The university was founded in 1635 in Nagyszombat, Kingdom of Hungary (today Trnava, Slovakia) by the archbishop and theologian Péter Pázmány. Leadership was given over to the Jesuits. Initially the university only had two faculties (Faculty of Arts and Faculty of Theology). The Faculty of Law was added in 1667 and the Faculty of Medicine was started in 1769. After the dissolution of the Jesuit order, the university was moved to Buda (today part of Budapest) in 1777 in accordance with the intention of the founder. The university moved to its present location in Pest (now also part of Budapest) in 1784. The language of education was Latin until 1844, when Hungarian was introduced as an exclusive official language.

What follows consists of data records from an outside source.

(* ===== verification/RelayTransport.v ===== *)
(** * Relay frames over the client (sendRelayEnvelopeOnce of relay.go, and the client's packets)

    How a frame that one connection hands to its transport becomes a packet of the client, and how
    the packet reaches the connection of the peer: the composition of the relay manager with the
    request methods and the read loop of the client. *)

From Stdlib Require Import Strings.Byte.
From stdpp Require Import base list strings gmap.
From S2P Require Import Prelude Errors Types Wire RelayConn RelayDispatch RelayManager Records Convert WireCodec Store ClientApi Client ClientRun ClientProps.

(** ** Sending *)

(** The delivery mode of a connection's packets. *)
Definition packetMode (c : RelayConnection) : DeliveryMode :=
  if bool_decide (rc_DeliveryMode (config c) = "") then DeliveryModeBestEffort else rc_DeliveryMode (config c).

(** [sendRelayEnvelopeOnce]: [override] is the connection's [sendEnvelope], if it is set, and
    [rpc] the client's RPC under the context with the request timeout. *)
Definition sendRelayEnvelopeOnce (marshal : pb_RelayEnvelope -> result error bytes)
    (override : option (RelayEnvelope -> option error)) (rpc : (Z -> pb_ClientEnvelope_Body) -> result error any)
    (c : RelayConnection) (env : RelayEnvelope) : result error () :=
  match override with
  | Some sendEnvelope => check (sendEnvelope env)
  | None =>
      body ← encodeRelayEnvelope marshal env;
      run_call rpc (call_map (fun _ => tt)
        (SendPacket (mkSendPacketInput (remotePeer c) body (packetMode c) (remoteSession c))))
  end.

(** ** What the peer makes of it *)

Section travels.
Context (marshal : pb_RelayEnvelope -> result error bytes) (unmarshal : bytes -> result error pb_RelayEnvelope).
(** proto.Unmarshal reads back what proto.Marshal writes, and a message with a field set is not
    written as nothing. *)
Context (marshal_read : forall m data, marshal m = Ok data -> unmarshal data = Ok m).
Context (marshal_nonempty : forall m data, marshal m = Ok data -> pb_RelayEnvelope_RelayId m <> "" -> data <> []).

(** The request that carries [env] from [c]. *)
Definition carries (c : RelayConnection) (data : bytes) (requestID : Z) : pb_ClientEnvelope_Body :=
  pb_ClientEnvelope_SendMessage
    {| pb_SendMessageRequest_RequestId := requestID;
       pb_SendMessageRequest_Target := userRefToProto (remotePeer c);
       pb_SendMessageRequest_Body := data;
       pb_SendMessageRequest_DeliveryKind := CLIENT_DELIVERY_KIND_TRANSIENT;
       pb_SendMessageRequest_DeliveryMode := deliveryModeToProto (packetMode c);
       pb_SendMessageRequest_SyncMode := CLIENT_MESSAGE_SYNC_MODE_UNSPECIFIED;
       pb_SendMessageRequest_TargetSession := sessionRefToProto (remoteSession c) |}.

(** A connection whose peer [SendPacket] accepts as a target. *)
Definition addressed (c : RelayConnection) : Prop :=
  UserRef_validate (remotePeer c) = None /\ validatePacketMode (packetMode c) = None /\
  (SessionRef_IsZero (remoteSession c) = true \/ SessionRef_validate (remoteSession c) = None).

Lemma sendRelayEnvelopeOnce_rpc rpc c env data :
  addressed c -> re_RelayID env <> "" -> encodeRelayEnvelope marshal env = Ok data ->
  sendRelayEnvelopeOnce marshal None rpc c env =
  (v ← rpc (carries c data); (fun _ => tt) <$> (expect "missing transient_accepted in send response" v : result error RelayAccepted)).
Proof.
  intros (Hpeer & Hmode & Hsession) Hid He. unfold sendRelayEnvelopeOnce. rewrite He. cbn [mbind result_bind].
  unfold SendPacket. cbn [SendPacketInput_Target SendPacketInput_Body SendPacketInput_DeliveryMode SendPacketInput_TargetSession].
  rewrite Hpeer, Hmode. assert (data <> []) as Hne by (by eapply marshal_nonempty).
  assert ((len data =? 0) = false) as -> by (destruct data; [done|]; unfold len; simpl; lia).
  assert ((if SessionRef_IsZero (remoteSession c) then None else SessionRef_validate (remoteSession c)) = None) as ->
    by (destruct Hsession as [->| ->]; [done|by case_match]).
  done.
Qed.

(** The packet that the server pushes for a request: its body and the sender's reference; the
    rest of it is the server's. *)
Definition pushed (data : bytes) (sender : UserRef) (pkt : pb_Packet) : Prop :=
  pb_Packet_Body pkt = data /\ userRefFromProto (pb_Packet_Sender pkt) = sender.

Definition push_envelope (pkt : pb_Packet) : pb_ServerEnvelope :=
  mkpb_ServerEnvelope (Some (pb_ServerEnvelope_PacketPushed (mkpb_PacketPushed (Some pkt)))).

Lemma handlePacket_travels env data sender pkt co now r :
  re_RelayID env <> "" -> re_Kind env <> RelayKindUnspecified ->
  encodeRelayEnvelope marshal env = Ok data -> pushed data sender pkt ->
  handlePacket unmarshal co (packetFromProto (Some pkt)) now r =
  match re_Kind env with
  | RelayKindOpen => '(r', evs) ← acceptIncoming env sender now r; mret (true, r', evs)
  | _ =>
      match rm_conns r !! re_RelayID env with
      | Some ref =>
          match rm_heap r !! ref with
          | Some c => mret (true, settle ref c (enqueueEnvelope c (take_snapshot c env) env) r, [])
          | None => mret (true, r, [])
          end
      | None =>
          let event := mkRelayOrphan (re_RelayID env) (re_Kind env) in
          mret (true, r, (if rm_onOrphan r then [EvOrphan event] else []) ++ (if co then [EvClientOrphan event] else []))
      end
  end.
Proof.
  intros Hid Hkind He [Hbody Hsender]. unfold handlePacket. cbn [packetFromProto p_Body p_Sender]. rewrite Hbody, Hsender.
  rewrite (proj1 (relay_envelope_roundtrip marshal unmarshal env data marshal_read He)).
  rewrite bool_decide_false by done. by destruct (re_Kind env).
Qed.

(** A client whose relay manager has the connection that owns the ID of [env]. *)
Definition owns {S} (b : Client S) (r : Relay) (ref : nat) (cb : RelayConnection) (env : RelayEnvelope) : Prop :=
  c_relay b = Some r /\ rm_conns r !! re_RelayID env = Some ref /\ rm_heap r !! ref = Some cb.

(** C5: relay_frame_travels. What one end of a relay connection hands to its transport is what the
    other end is given. The frame goes out as one transient packet to the peer and its session, in
    the connection's delivery mode, and is accepted exactly when the server says so. When the
    server pushes that packet, the client of the peer hands the very same frame to the connection
    that owns its ID, changes no other connection and shows the application nothing; an OPEN
    frame reaches [acceptIncoming] with the sender that the server vouches for. *)
Theorem relay_frame_travels {S} `{CursorStore S} ca env data :
  addressed ca -> re_RelayID env <> "" -> re_Kind env <> RelayKindUnspecified ->
  encodeRelayEnvelope marshal env = Ok data ->
  (forall rpc, sendRelayEnvelopeOnce marshal None rpc ca env = Ok tt <-> exists accepted, rpc (carries ca data) = Ok (ARelayAccepted accepted)) /\
  (forall rpc e, rpc (carries ca data) = Err e -> sendRelayEnvelopeOnce marshal None rpc ca env = Err e) /\
  (forall (b : Client S) r ref cb pkt sender now ctxErr err, pushed data sender pkt -> owns b r ref cb env ->
     re_Kind env <> RelayKindOpen ->
     handleServerEnvelope unmarshal now ctxErr err (push_envelope pkt) b =
       Ok (None, set_relay (Some (settle ref cb (enqueueEnvelope cb (take_snapshot cb env) env) r)) b, [])) /\
  (forall (b : Client S) r r' evs pkt sender now ctxErr err, pushed data sender pkt -> c_relay b = Some r ->
     re_Kind env = RelayKindOpen -> acceptIncoming env sender now r = Ok (r', evs) ->
     handleServerEnvelope unmarshal now ctxErr err (push_envelope pkt) b =
       Ok (None, set_relay (Some r') b, ERelayEvent <$> evs)).
Proof.
  intros Haddr Hid Hkind He. pose proof (fun rpc => sendRelayEnvelopeOnce_rpc rpc ca env data Haddr Hid He) as Hsend.
  pose proof (fun sender pkt co now r => handlePacket_travels env data sender pkt co now r Hid Hkind He) as Hpacket.
  split_and!.
  - intros rpc. rewrite Hsend. split.
    + destruct (rpc _) as [v|e|] eqn:E; [|done..]. unfold expect. destruct v; try done. eauto.
    + by intros [a ->].
  - intros rpc e Hrpc. by rewrite Hsend, Hrpc.
  - intros b r ref cb pkt sender now ctxErr err Hpush (Hr & Hown & Hheap) Hopen.
    unfold handleServerEnvelope, push_envelope, packetPushed. cbn [pb_ServerEnvelope_body pb_PacketPushed_Packet].
    rewrite Hr, (Hpacket _ _ _ _ _ Hpush), Hown, Hheap. by destruct (re_Kind env).
  - intros b r r' evs pkt sender now ctxErr err Hpush Hr Hopen Hacc.
    unfold handleServerEnvelope, push_envelope, packetPushed. cbn [pb_ServerEnvelope_body pb_PacketPushed_Packet].
    by rewrite Hr, (Hpacket _ _ _ _ _ Hpush), Hopen, Hacc.
Qed.
End travels.

(** ** A frame that travels *)

Definition travelling : RelayEnvelope := mkRelayEnvelope "r1" RelayKindData demo_s1 demo_s2 1 0 [Byte.x61] 5.
Definition travelling_pb : pb_RelayEnvelope :=
  mkpb_RelayEnvelope "r1" 3 (session_to_pb demo_s1) (session_to_pb demo_s2) 1 0 [Byte.x61] 5.
Definition demo_end : RelayConnection :=
  mkRelayConnection "r1" DefaultRelayConfig (mkUserRef 2 20) demo_s2 demo_s1 (mkLifecycle RelayStateOpen true false [] None false)
    (mkSendWindow 1 1 ∅ 0 None) (mkRecvWindow 1 ∅ 0 0) (mkAdmission None ∅ 0 false false) (mkAckWorker None 0 None None 0 false) [] [].
Definition demo_push : pb_Packet := mkpb_Packet 1 1 2 None (userRefToProto (mkUserRef 1 10)) [Byte.x01] 1 None.
Definition demo_peer : Client MemoryCursorStore := set_relay (Some demo_mgr) demo_client.

Lemma relay_frame_travels_witness :
  sendRelayEnvelopeOnce (one_marshal travelling_pb) None (fun _ => Ok (ARelayAccepted zero_RelayAccepted))
    demo_end travelling = Ok tt /\
  exists r', handleServerEnvelope (one_unmarshal travelling_pb) 9 None None (push_envelope demo_push) demo_peer =
             Ok (None, set_relay (Some r') demo_peer, []).
Proof.
  destruct (fun Hread Hnonempty => @relay_frame_travels (one_marshal travelling_pb) (one_unmarshal travelling_pb) Hread Hnonempty
              MemoryCursorStore _ demo_end travelling [Byte.x01]) as (Hsend & _ & Hpush & _).
  - intros m data. unfold one_marshal. destruct (bool_decide (m = travelling_pb)) eqn:E; [|discriminate].
    apply bool_decide_eq_true_1 in E as ->. intros [= <-]. reflexivity.
  - intros m data. unfold one_marshal. destruct (bool_decide (m = travelling_pb)); [|discriminate]. intros [= <-] _. discriminate.
  - vm_compute. repeat split; try reflexivity. by right.
  - discriminate.
  - discriminate.
  - vm_compute. reflexivity.
  - split; [apply Hsend; eexists; reflexivity|].
    destruct (rm_heap demo_mgr !! 0%nat) as [cb|] eqn:Eh; [|vm_compute in Eh; discriminate Eh].
    eexists. apply (Hpush demo_peer demo_mgr 0%nat cb demo_push (mkUserRef 1 10)); [by split|split; [reflexivity|]|discriminate].
    split; [vm_compute; reflexivity|exact Eh].
Defined.
(* ===== verification/ClientDial.v ===== *)
(** * The transport of the client: its URL, dialing, reading, pings, Connect (client.go)

    websocket.Dial, the reads of its connection and proto.Unmarshal are arguments, and so are
    net/url's Parse and String: [URL] holds the fields that the client looks at or sets, and the
    rest (user, host, port) as it came. *)

From Stdlib Require Import Strings.Byte.
From stdpp Require Import base list strings.
From S2P Require Import Prelude Errors Types Wire Text Encoding Url Requests Records Store ClientApi Client.

Record URL : Type := mkURL { url_Scheme : string; url_Authority : string; url_Path : string; url_RawQuery : string; url_Fragment : string }.

Definition trimSlashes (s : string) : string := String.string_of_list_byte (TrimRight_slash (str s)).

(** [websocketURL] between [url.Parse] and [u.String()]. *)
Definition websocketTarget (realtime : bool) (u : URL) : result error URL :=
  scheme ← (if bool_decide (url_Scheme u = "http") then Ok "ws"
            else if bool_decide (url_Scheme u = "https") then Ok "wss"
            else if bool_decide (url_Scheme u = "ws") || bool_decide (url_Scheme u = "wss") then Ok (url_Scheme u)
            else Err (Errorf "unsupported base URL scheme %q" [FStr (url_Scheme u)]));
  let path := if realtime then "/ws/realtime" else "/ws/client" in
  let path := if bool_decide (url_Path u = "") || bool_decide (url_Path u = "/") then path
              else trimSlashes (url_Path u) +:+ path in
  mret (mkURL scheme (url_Authority u) path "" "").

(** What [websocket.Dial] gives: a transport, or an error with the status of the response if
    there was one. *)
Inductive dial_result : Type := Dialed (conn : nat) | DialFailed (status : option Z) (err : error).

Section transport.
Context (url_Parse : string -> result error URL) (url_String : URL -> string).

Definition websocketURL (base : string) (realtime : bool) : result error string :=
  u ← url_Parse base;
  u ← websocketTarget realtime u;
  mret (url_String u).

Definition dial {S} (Dial : string -> dial_result) (cfg : Config S) : result error nat :=
  wsURL ← websocketURL (cfg_BaseURL cfg) (cfg_RealtimeStream cfg);
  match Dial wsURL with
  | Dialed conn => Ok conn
  | DialFailed (Some status) err => Err (EConnection "dial" (Wrapf "status=%d: %w" [FInt status] err))
  | DialFailed None err => Err (EConnection "dial" err)
  end.

(** [read] is what [conn.Read] returned. *)
Definition readProto (Unmarshal : bytes -> option pb_ServerEnvelope) (read : result error bytes) : result error pb_ServerEnvelope :=
  match read with
  | Ok payload => match Unmarshal payload with Some env => Ok env | None => Err (EProtocol "invalid protobuf frame" []) end
  | Err err => Err (EConnection "read" err)
  | Panic => Panic
  end.

(** One tick of [pingLoop]: [err] is what [Ping] returned. *)
Definition pingTick (err : option error) : list client_event :=
  match err with
  | Some e =>
      if negb (errors_Is e ErrNotConnected) && negb (errors_Is e ErrClosed) && negb (errors_Is e ErrDisconnected)
      then [EOnError e] else []
  | None => []
  end.

(** The target keeps host and path prefix of the base, asks for the endpoint of the session's
    kind without query or fragment, and secures exactly what the base secures. *)
Lemma websocketTarget_spec realtime u v : websocketTarget realtime u = Ok v ->
  url_Authority v = url_Authority u /\ url_RawQuery v = "" /\ url_Fragment v = "" /\
  (url_Scheme v = "ws" /\ (url_Scheme u = "http" \/ url_Scheme u = "ws") \/
   url_Scheme v = "wss" /\ (url_Scheme u = "https" \/ url_Scheme u = "wss")) /\
  exists prefix, url_Path v = prefix +:+ (if realtime then "/ws/realtime" else "/ws/client") /\
    (prefix = "" \/ prefix = trimSlashes (url_Path u)).
Proof.
  unfold websocketTarget. intros Hv.
  destruct (bool_decide (url_Scheme u = "http")) eqn:E1; [|destruct (bool_decide (url_Scheme u = "https")) eqn:E2;
    [|destruct (bool_decide (url_Scheme u = "ws") || bool_decide (url_Scheme u = "wss")) eqn:E3; [|discriminate Hv]]]; simpl in Hv; injection Hv as <-; bool_facts; simpl; (do 3 (split; [done|])); split.
  all: try (destruct (bool_decide (url_Path u = "") || bool_decide (url_Path u = "/"));
    [exists ""|exists (trimSlashes (url_Path u))]; by eauto).
  - auto.
  - auto.
  - destruct E3; bool_facts; auto.
Qed.

(** A transport that cannot be made or read is a [ConnectionError], which the run loop retries. *)
Lemma dial_error {S} Dial (cfg : Config S) u e :
  url_Parse (cfg_BaseURL cfg) = Ok u -> is_ok (websocketTarget (cfg_RealtimeStream cfg) u) = true -> dial Dial cfg = Err e ->
  exists inner, e = EConnection "dial" inner.
Proof.
  intros Hu Ht. unfold dial, websocketURL. rewrite Hu. cbn [mbind result_bind].
  destruct (websocketTarget _ u); [|done..]. cbn [mbind result_bind mret result_ret].
  destruct (Dial _) as [conn|[status|] err]; [done|..]; intros [= <-]; eauto.
Qed.
End transport.

(** ** Connect *)

(** [startOnce], and whether the value of [firstConnect] (a channel of one, filled once by
    [signalFirstConnect]) has been received. *)
Record starter : Type := mkStarter { sr_started : bool; sr_received : bool }.

(** [c.startOnce.Do]: whether this call starts [run]. *)
Definition Connect_start (s : starter) : bool * starter := (negb (sr_started s), mkStarter true (sr_received s)).

(** The select of [Connect]: the first connection's outcome, or the end of the caller's context;
    [pick] resolves the choice when both are ready. *)
Definition Connect_wait {S} (pick : bool) (ctxErr : option error) (c : Client S) (s : starter) : option (option error * starter) :=
  match (if sr_received s then None else c_firstConnect c), ctxErr with
  | Some outcome, Some e => if pick then Some (outcome, mkStarter (sr_started s) true) else Some (Some e, s)
  | Some outcome, None => Some (outcome, mkStarter (sr_started s) true)
  | None, Some e => Some (Some e, s)
  | None, None => None
  end.

(** Only one call ever starts the run loop, and only one ever receives the outcome of the first
    connection: a later [Connect], even of a client that is online, waits for its context. *)
Lemma Connect_once {S} (c : Client S) s :
  (Connect_start (Connect_start s).2).1 = false /\
  (forall pick ctxErr outcome s', Connect_wait pick ctxErr c s = Some (outcome, s') -> outcome = None ->
     c_firstConnect c = Some None /\
     forall (c' : Client S) pick', Connect_wait pick' None c' s' = None /\
       forall e, Connect_wait pick' (Some e) c' s' = Some (Some e, s')).
Proof.
  split; [done|]. intros pick ctxErr outcome s' Hw ->. unfold Connect_wait in Hw.
  destruct (sr_received s) eqn:Er; [by destruct ctxErr|].
  destruct (c_firstConnect c) as [outcome|]; [|by destruct ctxErr]. destruct ctxErr; [destruct pick|]; by simplify_eq.
Qed.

Women have been allowed to enroll since 1895.

Although several Hungarian universities opted for the new foundation model, Eötvös Loránd University remained state-owned.

== Academic profile ==
ELTE is Hungary's largest scientific establishment with 118 PhD programs at 17 doctoral schools, and also offers 38 bachelor's programs, 96 master's programs, and over 50 degree programs in foreign languages. The course credits awarded are transferable to universities in Europe through the Bologna process.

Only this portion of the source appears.